Design your life to include more money, health and happiness with less stuff, space and energy.

Design your life to include more money, health and happiness with less stuff, space and energy.

Small Space Design Provides Escape Route for Italian Prisoners

While American prisons relegate their inmates to making jumpers and license plates, Italians are letting their design compact, multifunctional spaces. Educational group Cibic Workshop and design firm Comodo are exploiting their country’s prisoners’ have conceived a project dubbed FreedomRoom, which gives inmates of the Spoleto prison free reign to design and build a 116 sq ft living space–the same size as their prison cells–intended to further prison cell design, as well as bring prisoner wisdom for possible low cost hotels, student facilities and hostels. The sample module was on display at the recent Milan Design Week.
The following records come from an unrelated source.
(** Copies up to and including the terminator. *)
Fixpoint copy_string (fuel : nat) (m : memory) (d src : Z) : option memory :=
  match fuel with
  | O => None
  | S fuel =>
      let c := m src in
      let m := poke m d c in
      if c =? 0 then Some m else copy_string fuel m (d + 1) (src + 1)
  end.
Definition strcpy (fuel : nat) (m : memory) (dest src : Z) : option memory := copy_string fuel m dest src.

(** The first loop of [strncpy] and the loop of [strlcat]: [Stop] at the
    terminator, with the index. *)
Definition copy_bounded (m : memory) (dest src n : Z) : memory * Z :=
  match for_loop (fun i m => if m (src + i) =? 0 then Stop (m, i) else Next (poke m (dest + i) (m (src + i))))
          (Z.to_nat n) 0 m with
  | Next m => (m, n)
  | Stop r => r
  end.

Definition strncpy (m : memory) (dest src n : Z) : memory :=
  let '(m, i) := copy_bounded m dest src n in
  for_each (fun j m => poke m (dest + j) 0) (Z.to_nat (n - i)) i m.

Definition strcat (fuel : nat) (m : memory) (dest src : Z) : option memory :=
  l ← strlen fuel m dest; copy_string fuel m (dest + l) src.

Definition strncat (fuel : nat) (m : memory) (dest src n : Z) : option memory :=
  l ← strlen fuel m dest;
  let '(m, i) := copy_bounded m (dest + l) src n in
  Some (poke m (dest + l + i) 0).

(** The result is 0 for NULL. *)
Fixpoint strchr (fuel : nat) (m : memory) (s c : Z) : option Z :=
  match fuel with
  | O => None
  | S fuel => if m s =? 0 then Some 0 else if m s =? u8 c then Some s else strchr fuel m (s + 1) c
  end.

Fixpoint strrchr_loop (fuel : nat) (m : memory) (s c last : Z) : option Z :=
  match fuel with
  | O => None
  | S fuel => if m s =? 0 then Some last else strrchr_loop fuel m (s + 1) c (if m s =? u8 c then s else last)
  end.
Definition strrchr (fuel : nat) (m : memory) (s c : Z) : option Z := strrchr_loop fuel m s c 0.

Fixpoint strstr_loop (fuel : nat) (m : memory) (haystack needle nlen : Z) : option Z :=
  match fuel with
  | O => None
  | S fuel =>
      if m haystack =? 0 then Some 0
      else if strncmp m haystack needle (Z.to_nat nlen) =? 0 then Some haystack
      else strstr_loop fuel m (haystack + 1) needle nlen
  end.
Definition strstr (fuel : nat) (m : memory) (haystack needle : Z) : option Z :=
  nlen ← strlen fuel m needle;
  if nlen =? 0 then Some haystack else strstr_loop fuel m haystack needle nlen.

Definition strlcpy (fuel : nat) (m : memory) (dest src size : Z) : option memory :=
  src_len ← strlen fuel m src;
  if 0 <? size then
    let copy_len := if size <=? src_len then size - 1 else src_len in
    Some (poke (memcpy m dest src copy_len) (dest + copy_len) 0)
  else Some m.

Definition strlcat (fuel : nat) (m : memory) (dest src size : Z) : option memory :=
  dest_len ← strlen fuel m dest;
  if size <=? dest_len then Some m
  else
    let '(m, i) := copy_bounded m (dest + dest_len) src (size - dest_len - 1) in
    Some (poke m (dest + dest_len + i) 0).

(** ** Copies *)

(** [n] bytes from [src] of memory [m], all at once. *)
Definition copied (m : memory) (dest src n : Z) (m' : memory) : Prop :=
  forall x, m' x = if (dest <=? x) && (x <? dest + n) then m (x - dest + src) else m x.

Lemma poke_eq m a v : poke m a v a = v.
Proof. unfold poke. by rewrite Z.eqb_refl. Qed.

Lemma poke_ne m a v x : x <> a -> poke m a v x = m x.
Proof. intros. unfold poke. by rewrite (proj2 (Z.eqb_neq _ _)). Qed.

Lemma in_range_spec d n x : reflect (d <= x < d + n) ((d <=? x) && (x <? d + n)).
Proof. apply iff_reflect. rewrite andb_true_iff, Z.leb_le, Z.ltb_lt. lia. Qed.

Ltac in_range := repeat match goal with
  | |- context [(?d <=? ?x) && (?x <? ?d + ?n)] => destruct (in_range_spec d n x)
  | H : context [(?d <=? ?x) && (?x <? ?d + ?n)] |- _ => destruct (in_range_spec d n x)
  end.

Lemma memcpy_copied m d s n : 0 <= n -> d <= s \/ s + n <= d -> copied m d s n (memcpy m d s n).
Proof.
  intros Hn Hov. unfold memcpy. set (body := fun i m => _).
  assert (copied m d s (0 + Z.of_nat (Z.to_nat n)) (for_each body (Z.to_nat n) 0 m)) as H.
  2: { by replace (0 + Z.of_nat (Z.to_nat n)) with n in H by lia. }
  apply (for_each_ind body (fun i m' => copied m d s i m')).
  - intros x. in_range; [lia|done].
  - intros j m' Hj Hc x. unfold body. destruct (decide (x = d + j)) as [->|Hne].
    + rewrite poke_eq, Hc. in_range; try lia; f_equal; lia.
    + rewrite poke_ne, Hc by done. in_range; try lia; done.
Qed.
Apparently, there’s a big culture of DIY’ing and multifunctional design in Italian prisons as the FreedomRoom’s site explains:

[The team has] discovered that most of the items produced there [in the prison’s carpentry facility] become something else inside a prison cell. Space itself becomes something else. Living under restraint has led many inmates in Italian prisons, out of necessity, to reinvent the space in their cells as well as the way they use many of the items inside. That’s how Freedom Room project was born.
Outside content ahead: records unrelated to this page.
(* ===== verification/Malloc.v ===== *)
(** * The user heap: libc/src/stdlib.c

    malloc, calloc, realloc and free over the block headers and the bytes of
    the blocks, sbrk over the system call brk, and the other functions of the
    file.  A header is stored apart from the bytes; what a header leaves in
    memory after its block is merged counts as uninitialised payload.  The
    kernel's brk is an operation of the class [Kernel]. *)

From stdpp Require Import gmap.
From S2P Require Import Prelude LibcString.

(** ** Data *)

Definition HDR : Z := 24.   (* sizeof(struct block) *)

Record block := mkBlock { size : Z; is_free : bool; next : Z }.
#[export] Instance block_inhabited : Inhabited block := populate (mkBlock 0 false 0).

(** What the heap needs of brk.  Results are 64-bit signed values.  A program
    starts in a state [kernel_init]; its first brk(0) fixes the lowest break
    [lo], and as long as the program asks for no less, the break is never set
    higher than asked.  (Error codes can exceed the lowest addresses.) *)
Class Kernel (K : Type) := {
  sys_brk : K -> Z -> K * Z;
  kernel_init : K -> Prop;
  kernel_ok : K -> Z -> Prop;
  brk_range k a : - 2 ^ 63 <= (sys_brk k a).2 < 2 ^ 63;
  brk_first k lo : kernel_init k -> 0 < lo -> (0 < (sys_brk k 0).2 -> lo = (sys_brk k 0).2) -> kernel_ok (sys_brk k 0).1 lo;
  brk_law k lo a : kernel_ok k lo -> lo <= a < 2 ^ 64 -> 32 <= a -> kernel_ok (sys_brk k a).1 lo /\ (sys_brk k a).2 <= a;
}.

(** The static 1 MB array of [sbrk] starts at [fallback_heap]. *)
Definition FALLBACK_SIZE : Z := 1024 * 1024.

Section malloc.
Context {K : Type} `{Kernel K} (fallback_heap : Z).

Record heap := mkHeap {
  blocks : gmap Z block;
  bytes : memory;
  free_list : Z;
  heap_brk : Z;
  kern : K;
}.

Definition hdr (h : heap) (a : Z) : block := default inhabitant (blocks h !! a).
Definition put (h : heap) (a : Z) (b : block) : heap :=
  mkHeap (<[a := b]> (blocks h)) (bytes h) (free_list h) (heap_brk h) (kern h).
Definition set_list (h : heap) (a : Z) : heap := mkHeap (blocks h) (bytes h) a (heap_brk h) (kern h).
Definition set_brk (h : heap) (b : Z) : heap := mkHeap (blocks h) (bytes h) (free_list h) b (kern h).
Definition set_kern (h : heap) (k : K) : heap := mkHeap (blocks h) (bytes h) (free_list h) (heap_brk h) k.
Definition set_bytes (h : heap) (m : memory) : heap := mkHeap (blocks h) m (free_list h) (heap_brk h) (kern h).
Definition set_next (b : block) (n : Z) : block := mkBlock (size b) (is_free b) n.
Definition set_free (b : block) (f : bool) : block := mkBlock (size b) f (next b).

(** ** sbrk *)

(** [None] is [(void* )-1]. *)
Definition sbrk_more (h : heap) (increment : Z) : heap * option Z :=
  if increment =? 0 then (h, Some (heap_brk h))
  else
    let old_brk := heap_brk h in
    let requested := u64 (old_brk + increment) in
    let '(k, new_brk) := sys_brk (kern h) requested in
    let h := set_kern h k in
    if (new_brk <=? 0) || (new_brk <? requested) then (h, None)
    else (set_brk h new_brk, Some old_brk).

Definition sbrk (h : heap) (increment : Z) : heap * option Z :=
  if heap_brk h =? 0 then
    let '(k, cur) := sys_brk (kern h) 0 in
    let h := set_kern h k in
    if cur <=? 0 then
      let h := set_brk h fallback_heap in
      if increment =? 0 then (h, Some (heap_brk h))
      else
        let old := heap_brk h in
        if fallback_heap + FALLBACK_SIZE <? heap_brk h + increment then (h, None)
        else (set_brk h (heap_brk h + increment), Some old)
    else sbrk_more (set_brk h cur) increment
  else sbrk_more h increment.

(** ** malloc *)

(** The list has no more members than there are headers. *)
Definition list_fuel (h : heap) : nat := S (base.size (blocks h)).

(** The first free block of [total] bytes from [curr] on with its predecessor,
    or 0 with the last block. *)
Fixpoint first_fit (fuel : nat) (h : heap) (total prev curr : Z) : option (Z * Z) :=
  match fuel with
  | O => None
  | S fuel =>
      if curr =? 0 then Some (prev, 0)
      else if is_free (hdr h curr) && (total <=? size (hdr h curr)) then Some (prev, curr)
      else first_fit fuel h total curr (next (hdr h curr))
  end.

Definition take_block (h : heap) (total curr : Z) : heap :=
  let b := hdr h curr in
  if u64 (total + HDR + 16) <=? size b then
    let split := curr + total in
    let h := put h split (mkBlock (size b - total) true (next b)) in
    put h curr (mkBlock total false split)
  else put h curr (set_free b false).

(** The new block at the break is linked behind the last one. *)
Definition append (h : heap) (prev mem total : Z) : heap :=
  let h := put h mem (mkBlock total false 0) in
  if negb (prev =? 0) then put h prev (set_next (hdr h prev) mem) else set_list h mem.

Definition malloc_total (n : Z) : Z := u64 (HDR + ALIGN_UP n 16).

(** [None] is a list that does not end; the pointer is 0 for NULL. *)
Definition malloc (h : heap) (n : Z) : option (heap * Z) :=
  if n =? 0 then Some (h, 0)
  else
    let total := malloc_total n in
    '(prev, curr) ← first_fit (list_fuel h) h total 0 (free_list h);
    if negb (curr =? 0) then Some (take_block h total curr, curr + HDR)
    else
      let '(h, mem) := sbrk h (swrap 64 total) in
      match mem with
      | None => Some (h, 0)
      | Some mem => Some (append h prev mem total, mem + HDR)
      end.

Definition SIZE_MAX : Z := 2 ^ 64 - 1.

Definition calloc (h : heap) (nmemb n : Z) : option (heap * Z) :=
  if negb (nmemb =? 0) && (SIZE_MAX / nmemb <? n) then Some (h, 0)
  else
    let total := u64 (nmemb * n) in
    '(h, ptr) ← malloc h total;
    Some (if ptr =? 0 then h else set_bytes h (memset (bytes h) ptr 0 total), ptr).

(** ** free *)

(** Merges the successor into the block if it is free and adjacent. *)
Definition merge_next (h : heap) (a : Z) : heap :=
  let b := hdr h a in
  let succ := next b in
  if negb (succ =? 0) && is_free (hdr h succ) && (succ =? a + size b)
  then put h a (mkBlock (u64 (size b + size (hdr h succ))) (is_free b) (next (hdr h succ)))
  else h.

(** The member of the list before [a], 0 if there is none. *)
Fixpoint find_pred (fuel : nat) (h : heap) (a pred c : Z) : option Z :=
  match fuel with
  | O => None
  | S fuel => if (c =? 0) || (c =? a) then Some pred else find_pred fuel h a c (next (hdr h c))
  end.

Definition free (h : heap) (ptr : Z) : option heap :=
  if ptr =? 0 then Some h
  else
    let a := ptr - HDR in
    let h := put h a (set_free (hdr h a) true) in
    let h := merge_next h a in
    pred ← find_pred (list_fuel h) h a 0 (free_list h);
    Some (if negb (pred =? 0) && is_free (hdr h pred) && (a =? pred + size (hdr h pred))
          then put h pred (mkBlock (u64 (size (hdr h pred) + size (hdr h a))) (is_free (hdr h pred)) (next (hdr h a)))
          else h).

(** ** realloc *)

Definition realloc (h : heap) (ptr n : Z) : option (heap * Z) :=
  if ptr =? 0 then malloc h n
  else if n =? 0 then (h ← free h ptr; Some (h, 0))
  else
    let a := ptr - HDR in
    let needed := malloc_total n in
    let b := hdr h a in
    let succ := next b in
    if needed <=? size b then Some (h, ptr)
    else if negb (succ =? 0) && is_free (hdr h succ) && (succ =? a + size b) && (needed <=? u64 (size b + size (hdr h succ)))
    then Some (put h a (mkBlock (u64 (size b + size (hdr h succ))) (is_free b) (next (hdr h succ))), ptr)
    else
      '(h, new_ptr) ← malloc h n;
      if new_ptr =? 0 then Some (h, 0)
      else
        let copy := u64 (size (hdr h a) - HDR) in
        let copy := if n <? copy then n else copy in
        h ← free (set_bytes h (memcpy (bytes h) new_ptr ptr copy)) ptr;
        Some (h, new_ptr).

(** strdup of string.c. *)
Definition strdup (fuel : nat) (h : heap) (s : Z) : option (heap * Z) :=
  n ← strlen fuel (bytes h) s;
  let len := u64 (n + 1) in
  '(h, d) ← malloc h len;
  Some (if negb (d =? 0) then set_bytes h (memcpy (bytes h) d s len) else h, d).

(** ** The abstract heap

    A list of segments that tile the heap from its base: their sizes and
    whether they are free. *)

Definition segment : Type := Z * bool.
Definition total_size (l : list segment) : Z := foldr (fun s n => s.1 + n) 0 l.

(** The first free segment that fits, with what is before and after it. *)
Fixpoint spec_fit (total : Z) (l : list segment) : option (list segment * Z * list segment) :=
  match l with
  | [] => None
  | (sz, f) :: l =>
      if f && (total <=? sz) then Some ([], sz, l)
      else '(pre, s, post) ← spec_fit total l; Some ((sz, f) :: pre, s, post)
  end.

Definition spec_take (total sz : Z) : list segment :=
  if total + HDR + 16 <=? sz then [(total, false); (sz - total, true)] else [(sz, false)].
This customization might be a function of the depersonalization of the cell design, which is uniform between “men, women, minors, leaders of criminal gangs or the perpetrators of petty crimes and ‘white-collar’ criminals,” says prison director Lucia Castellano. She thinks FreedomRoom might be great way to bring life to system that is shut down literally and figuratively. She says:

Inmates can become the proponents of a new ‘culture’ in their day-to-day living environment, starting with the difficult situation they experience on a permanent basis and transforming it into a resource. The depersonalization typical of such institutions can be effectively addressed and the fear of critical [violent] events and liability may thus be abated.
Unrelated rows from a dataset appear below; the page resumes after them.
(* ===== verification/Printf.v ===== *)
(** * Formatted output: libc/src/stdio.c

    vsnprintf with its conversions.  The format is the list of its characters, memory
    is that of [LibcString], and the arguments are words of 64 bits or strings by
    their characters; an argument that is missing or of the other sort has no
    result ([None]).  The streams of stdio.c are in [Stdio]. *)

From stdpp Require Import list.
From S2P Require Import Prelude LibcString LibcStdlib.

(** ** Conversion specifications *)

Record fmt_spec := mkSpec {
  left_align : bool; plus_sign : bool; space_sign : bool; alt_form : bool; zero_pad : bool;
  width : Z; precision : Z; flen : Z
}.

Definition LEN_NONE : Z := 0.
Definition LEN_l : Z := 1.
Definition LEN_ll : Z := 2.
Definition LEN_h : Z := 3.
Definition LEN_hh : Z := 4.
Definition LEN_z : Z := 5.
Definition LEN_j : Z := 6.
Definition LEN_t : Z := 7.

Definition set_left (s : fmt_spec) : fmt_spec :=
  mkSpec true (plus_sign s) (space_sign s) (alt_form s) (zero_pad s) (width s) (precision s) (flen s).
Definition set_plus (s : fmt_spec) : fmt_spec :=
  mkSpec (left_align s) true (space_sign s) (alt_form s) (zero_pad s) (width s) (precision s) (flen s).
Definition set_space (s : fmt_spec) : fmt_spec :=
  mkSpec (left_align s) (plus_sign s) true (alt_form s) (zero_pad s) (width s) (precision s) (flen s).
Definition set_alt (s : fmt_spec) : fmt_spec :=
  mkSpec (left_align s) (plus_sign s) (space_sign s) true (zero_pad s) (width s) (precision s) (flen s).
Definition set_zero (s : fmt_spec) : fmt_spec :=
  mkSpec (left_align s) (plus_sign s) (space_sign s) (alt_form s) true (width s) (precision s) (flen s).
Definition set_width (w : Z) (s : fmt_spec) : fmt_spec :=
  mkSpec (left_align s) (plus_sign s) (space_sign s) (alt_form s) (zero_pad s) w (precision s) (flen s).
Definition set_precision (p : Z) (s : fmt_spec) : fmt_spec :=
  mkSpec (left_align s) (plus_sign s) (space_sign s) (alt_form s) (zero_pad s) (width s) p (flen s).
Definition set_len (l : Z) (s : fmt_spec) : fmt_spec :=
  mkSpec (left_align s) (plus_sign s) (space_sign s) (alt_form s) (zero_pad s) (width s) (precision s) l.

(** ** Arguments *)

Inductive va := VInt (w : Z) | VStr (s : option (list Z)).

Definition va_word (ap : list va) : option (Z * list va) :=
  match ap with VInt w :: ap => Some (w, ap) | _ => None end.
Definition va_int (ap : list va) : option (Z * list va) :=
  '(w, ap) ← va_word ap; Some (s32 w, ap).
Definition va_str (ap : list va) : option (option (list Z) * list va) :=
  match ap with VStr s :: ap => Some (s, ap) | _ => None end.
Lemma fputc_ok std c f w : writer f ->
  exists f' w' r, fputc std c f w = Some (f', w', r) /\ appended f w (if r =? EOF then [] else [u8 c]) f' w' /\
    (writable (kern w) (fd f) -> r = u8 c).
Proof.
  intros W. pose proof (wrap_range 8 c ltac:(lia)) as Hc. unfold fputc. rewrite (ws_write f W). cbn [negb]. cbv zeta.
  assert (Hce : (u8 c =? EOF) = false) by (apply Z.eqb_neq; unfold EOF; lia).
  destruct (buf f) as [b|] eqn:Eb.
  - destruct (room_ok f b w W Eb) as (f1 & w1 & ok & _ & -> & A & Eb1 & Hroom & Hok). cbn [mbind option_bind].
    destruct ok; cbn [negb]; [|exists f1, w1, EOF; split; [done|]; split; [done|]; intros Hw; by specialize (Hok Hw)].
    specialize (Hroom eq_refl). destruct (ws_buf f1 (ap_writer _ _ _ _ _ A) b Eb1) as (Hlb & Hsz & Hpos).
    destruct (buffered f1 b [u8 c] (ap_writer _ _ _ _ _ A) Eb1) as (W2 & P2 & F2 & B2 & _ & _); [change (len [u8 c]) with 1; lia|].
    assert (Ei : <[Z.to_nat (buf_pos f1) := u8 c]> b = take (Z.to_nat (buf_pos f1)) b ++ [u8 c] ++ drop (Z.to_nat (buf_pos f1 + len [u8 c])) b).
    { rewrite insert_take_drop by (unfold len in *; lia). f_equal. cbn [app]. f_equal. f_equal. change (len [u8 c]) with 1. lia. }
    rewrite Eb1. cbn [default from_option id]. rewrite Ei. clear Ei. cbn [len length] in W2, P2, F2, B2. set (f2 := set_flag _ IO_BUF_DIRTY) in *.
    assert (A2 : appended f1 w1 [u8 c] f2 w1).
    { constructor; [exact W2|split; [done|rewrite B2, Eb1; done]|]. exists []. split; [by apply wrote_nil|]. intros _. exact P2. }
    pose proof (appended_trans _ _ _ _ _ _ _ _ A A2) as T. cbn [app] in T. change (len [u8 c]) with 1. change (set_flag (set_pos _ _) _) with f2.
    destruct ((u8 c =? 10) && std); [|exists f2, w1, (u8 c); rewrite Hce; done].
    destruct (file_flush_write_ok f2 w1 W2) as (f3 & w3 & r & -> & A3 & _). cbn [mbind option_bind]. exists f3, w3, (u8 c). rewrite Hce. split; [done|]. split; [|done].
    exact (appended_trans _ _ _ _ _ _ _ _ T A3).
  - pose proof (sys_write_ok (fd f) [u8 c] w (errno w) ltac:(done)) as L. destruct (sys_write (kern w) (fd f) [u8 c]) as [k r]. destruct L as (L1 & L2 & L3). change (len _) with 1 in L1.
    destruct (Z.ltb_spec r 0) as [Hr|Hr].
    { eexists _, _, EOF. split; [done|]. split; [|intros Hw; specialize (L3 Hw); lia]. cbn [Z.eqb EOF Pos.eqb].
      destruct L2 as [A1 A2 A3 A4]. replace (Z.to_nat r) with 0%nat in A1 by lia.
      constructor; [|cbn; rewrite Eb; done|].
      - constructor; [rewrite flag_set by (done || unfold IO_ERR_FLAG, IO_WRITE; lia); apply W|cbn; by rewrite Eb|cbn; rewrite Eb; by intros []].
      - exists []. split; [by constructor|]. intros _. unfold pending. cbn. by rewrite Eb. }
    assert (Aw : forall r', r' = r -> appended f w (take (Z.to_nat r') [u8 c]) f (mkIo k (errno w))).
    { intros r' ->. constructor; [done|done|]. eexists. split; [exact L2|]. intros _. unfold pending. by rewrite Eb, app_nil_r. }
    destruct (Z.eqb_spec r 0) as [E0|].
    + eexists _, _, EOF. split; [done|]. split; [exact (Aw 0 (eq_sym E0))|]. intros Hw. specialize (L3 Hw). lia.
    + eexists _, _, _. split; [done|]. rewrite Hce. split; [exact (Aw 1 ltac:(lia))|done].
Qed.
There aren’t many remarkable design features of the sample module per se (we appreciate the requisite espresso maker), but the project itself is pretty remarkable. By giving credence to the intelligence of an otherwise disregarded population, FreedomRoom provides the opportunity to empower prisoners through design. It also gives un-incarcerated populations a great, low-cost model for space-saving design, direct from people who are very intimate with efficient use of small spaces.